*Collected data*
*****

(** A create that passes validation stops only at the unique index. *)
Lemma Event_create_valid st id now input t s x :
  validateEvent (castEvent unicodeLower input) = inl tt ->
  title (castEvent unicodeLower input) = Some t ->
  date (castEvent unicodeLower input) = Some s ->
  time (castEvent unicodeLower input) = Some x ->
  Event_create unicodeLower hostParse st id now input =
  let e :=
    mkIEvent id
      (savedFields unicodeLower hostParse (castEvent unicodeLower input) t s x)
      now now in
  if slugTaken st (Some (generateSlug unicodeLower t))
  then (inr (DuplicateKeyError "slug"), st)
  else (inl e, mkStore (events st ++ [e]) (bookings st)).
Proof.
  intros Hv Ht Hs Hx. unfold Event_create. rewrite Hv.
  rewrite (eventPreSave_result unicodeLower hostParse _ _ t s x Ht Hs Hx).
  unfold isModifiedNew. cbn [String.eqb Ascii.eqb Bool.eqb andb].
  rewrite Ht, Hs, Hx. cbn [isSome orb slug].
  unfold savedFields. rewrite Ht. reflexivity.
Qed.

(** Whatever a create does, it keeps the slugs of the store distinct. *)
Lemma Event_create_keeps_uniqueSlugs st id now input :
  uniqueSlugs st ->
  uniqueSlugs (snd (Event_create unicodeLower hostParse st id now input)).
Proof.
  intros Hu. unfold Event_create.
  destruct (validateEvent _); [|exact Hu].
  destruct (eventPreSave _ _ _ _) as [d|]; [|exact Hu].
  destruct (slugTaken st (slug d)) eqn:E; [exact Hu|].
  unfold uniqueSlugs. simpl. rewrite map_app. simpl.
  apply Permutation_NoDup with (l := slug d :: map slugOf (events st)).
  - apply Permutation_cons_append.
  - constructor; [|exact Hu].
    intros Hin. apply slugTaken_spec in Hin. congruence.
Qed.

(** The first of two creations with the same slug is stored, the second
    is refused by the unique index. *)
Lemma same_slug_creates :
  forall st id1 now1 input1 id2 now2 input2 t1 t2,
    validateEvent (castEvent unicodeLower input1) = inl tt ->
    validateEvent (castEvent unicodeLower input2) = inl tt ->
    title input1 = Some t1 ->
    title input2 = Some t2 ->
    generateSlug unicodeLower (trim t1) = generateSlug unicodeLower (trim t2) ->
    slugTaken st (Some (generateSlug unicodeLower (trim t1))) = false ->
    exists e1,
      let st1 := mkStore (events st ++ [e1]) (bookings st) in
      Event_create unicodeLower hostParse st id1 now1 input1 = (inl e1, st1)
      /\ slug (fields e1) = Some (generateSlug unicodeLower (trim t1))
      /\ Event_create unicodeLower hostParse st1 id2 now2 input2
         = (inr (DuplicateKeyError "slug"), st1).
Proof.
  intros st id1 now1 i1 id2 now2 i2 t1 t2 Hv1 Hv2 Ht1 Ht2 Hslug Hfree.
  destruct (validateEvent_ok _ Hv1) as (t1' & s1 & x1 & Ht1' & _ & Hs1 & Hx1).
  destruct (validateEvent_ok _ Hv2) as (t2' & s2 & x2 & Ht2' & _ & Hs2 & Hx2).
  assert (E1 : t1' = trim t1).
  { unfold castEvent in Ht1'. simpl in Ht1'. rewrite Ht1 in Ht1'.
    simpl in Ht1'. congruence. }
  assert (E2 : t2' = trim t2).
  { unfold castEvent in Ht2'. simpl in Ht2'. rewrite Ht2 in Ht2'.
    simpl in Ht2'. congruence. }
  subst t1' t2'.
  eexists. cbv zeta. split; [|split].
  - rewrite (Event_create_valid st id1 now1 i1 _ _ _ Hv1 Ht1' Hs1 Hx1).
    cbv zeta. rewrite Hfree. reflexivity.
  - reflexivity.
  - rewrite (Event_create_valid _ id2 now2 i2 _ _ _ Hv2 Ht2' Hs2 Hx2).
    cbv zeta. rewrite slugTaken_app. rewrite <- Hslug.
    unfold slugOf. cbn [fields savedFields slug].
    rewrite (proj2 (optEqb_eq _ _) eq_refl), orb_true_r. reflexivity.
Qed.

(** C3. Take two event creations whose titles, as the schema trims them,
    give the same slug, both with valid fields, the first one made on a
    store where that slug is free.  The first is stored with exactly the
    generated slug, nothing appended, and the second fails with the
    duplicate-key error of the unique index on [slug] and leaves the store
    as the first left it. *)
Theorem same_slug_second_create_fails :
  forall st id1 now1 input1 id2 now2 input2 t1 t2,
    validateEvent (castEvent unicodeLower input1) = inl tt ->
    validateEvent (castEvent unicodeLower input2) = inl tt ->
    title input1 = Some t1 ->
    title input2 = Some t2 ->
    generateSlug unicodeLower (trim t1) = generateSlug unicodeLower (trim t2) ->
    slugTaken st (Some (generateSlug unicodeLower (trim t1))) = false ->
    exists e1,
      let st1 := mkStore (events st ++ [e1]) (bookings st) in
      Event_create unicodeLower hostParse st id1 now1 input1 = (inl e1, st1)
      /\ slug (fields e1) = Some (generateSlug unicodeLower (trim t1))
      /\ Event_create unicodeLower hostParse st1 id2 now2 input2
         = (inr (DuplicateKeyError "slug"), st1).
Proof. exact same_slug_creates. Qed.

*****

*YOUR TASK*
What lines in the data hold the word "Hfree"? Return them.

*FINAL ANSWER*
  intros st id1 now1 i1 id2 now2 i2 t1 t2 Hv1 Hv2 Ht1 Ht2 Hslug Hfree.
    cbv zeta. rewrite Hfree. reflexivity.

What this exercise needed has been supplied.